_WHAT YOU NEED TO DO_. Could you repeat every record exactly as it appears?

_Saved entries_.
(** The links between names, services and remotes. *)
Record wf_links (s : Server) : Prop := {
  wl_names : forall n v, names s !! n = Some v -> exists x, service_heap s !! v = Some x /\ s_name x = n;
  wl_heap : forall v x, service_heap s !! v = Some x -> names s !! s_name x = Some v;
  wl_owner : forall v x, service_heap s !! v = Some x ->
    exists o R, queue x = [o] /\ remote_heap s !! o_remote o = Some R /\ haveHello R = true /\ v ∈ services R;
  wl_services : forall r R, remote_heap s !! r = Some R ->
    NoDup (services R) /\ forall v, v ∈ services R ->
      exists x o, service_heap s !! v = Some x /\ queue x = [o] /\ o_remote o = r;
  wl_ids : forall v, is_Some (service_heap s !! v) -> (v < next_id s)%nat;
  wl_private : forall v x o R, service_heap s !! v = Some x -> queue x = [o] ->
    remote_heap s !! o_remote o = Some R -> deref (s_name x) = COLON -> unique R = s_name x }.

Lemma wf_split (s : Server) : wf_server s <-> wf_remotes s /\ wf_links s.
Proof.
  split.
  - intros [H1 H2 H3 H4 [H5 H6] H7 H8 H9 H10 H11 H12]. split; constructor; assumption.
  - intros [[] []]. by constructor.
Qed.

(** ** The table and its abstract map *)
Section Table.
Context (s : Server) (W : wf_links s).

Lemma owner_some (n : list Z) (r : rid) : owner s n = Some r <->
  exists v x o, names s !! n = Some v /\ service_heap s !! v = Some x /\ s_name x = n /\
    queue x = [o] /\ o_remote o = r.
Proof.
  unfold owner. split.
  - destruct (names s !! n) as [v|] eqn:En; [|done].
    destruct (wl_names s W n v En) as (x & Ex & Hn). rewrite Ex.
    destruct (wl_owner s W v x Ex) as (o & R & Hq & _). rewrite Hq. intros [= <-]. by exists v, x, o.
  - intros (v & x & o & -> & -> & _ & -> & <-). done.
Qed.

Lemma owner_none (n : list Z) : owner s n = None <-> names s !! n = None.
Proof.
  unfold owner. destruct (names s !! n) as [v|] eqn:En; [|done].
  destruct (wl_names s W n v En) as (x & Ex & Hn). rewrite Ex.
  destruct (wl_owner s W v x Ex) as (o & R & Hq & _). by rewrite Hq.
Qed.

Lemma heap_inj (v v' : sid) (x x' : Service) : service_heap s !! v = Some x -> service_heap s !! v' = Some x' ->
  s_name x = s_name x' -> v = v'.
Proof. intros H H' E. apply (wl_heap s W) in H. apply (wl_heap s W) in H'. rewrite E in H. congruence. Qed.
End Table.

_WRITTEN ANSWER_.
(** The links between names, services and remotes. *)
Record wf_links (s : Server) : Prop := {
  wl_names : forall n v, names s !! n = Some v -> exists x, service_heap s !! v = Some x /\ s_name x = n;
  wl_heap : forall v x, service_heap s !! v = Some x -> names s !! s_name x = Some v;
  wl_owner : forall v x, service_heap s !! v = Some x ->
    exists o R, queue x = [o] /\ remote_heap s !! o_remote o = Some R /\ haveHello R = true /\ v ∈ services R;
  wl_services : forall r R, remote_heap s !! r = Some R ->
    NoDup (services R) /\ forall v, v ∈ services R ->
      exists x o, service_heap s !! v = Some x /\ queue x = [o] /\ o_remote o = r;
  wl_ids : forall v, is_Some (service_heap s !! v) -> (v < next_id s)%nat;
  wl_private : forall v x o R, service_heap s !! v = Some x -> queue x = [o] ->
    remote_heap s !! o_remote o = Some R -> deref (s_name x) = COLON -> unique R = s_name x }.

Lemma wf_split (s : Server) : wf_server s <-> wf_remotes s /\ wf_links s.
Proof.
  split.
  - intros [H1 H2 H3 H4 [H5 H6] H7 H8 H9 H10 H11 H12]. split; constructor; assumption.
  - intros [[] []]. by constructor.
Qed.

(** ** The table and its abstract map *)
Section Table.
Context (s : Server) (W : wf_links s).

Lemma owner_some (n : list Z) (r : rid) : owner s n = Some r <->
  exists v x o, names s !! n = Some v /\ service_heap s !! v = Some x /\ s_name x = n /\
    queue x = [o] /\ o_remote o = r.
Proof.
  unfold owner. split.
  - destruct (names s !! n) as [v|] eqn:En; [|done].
    destruct (wl_names s W n v En) as (x & Ex & Hn). rewrite Ex.
    destruct (wl_owner s W v x Ex) as (o & R & Hq & _). rewrite Hq. intros [= <-]. by exists v, x, o.
  - intros (v & x & o & -> & -> & _ & -> & <-). done.
Qed.

Lemma owner_none (n : list Z) : owner s n = None <-> names s !! n = None.
Proof.
  unfold owner. destruct (names s !! n) as [v|] eqn:En; [|done].
  destruct (wl_names s W n v En) as (x & Ex & Hn). rewrite Ex.
  destruct (wl_owner s W v x Ex) as (o & R & Hq & _). by rewrite Hq.
Qed.

Lemma heap_inj (v v' : sid) (x x' : Service) : service_heap s !! v = Some x -> service_heap s !! v' = Some x' ->
  s_name x = s_name x' -> v = v'.
Proof. intros H H' E. apply (wl_heap s W) in H. apply (wl_heap s W) in H'. rewrite E in H. congruence. Qed.
End Table.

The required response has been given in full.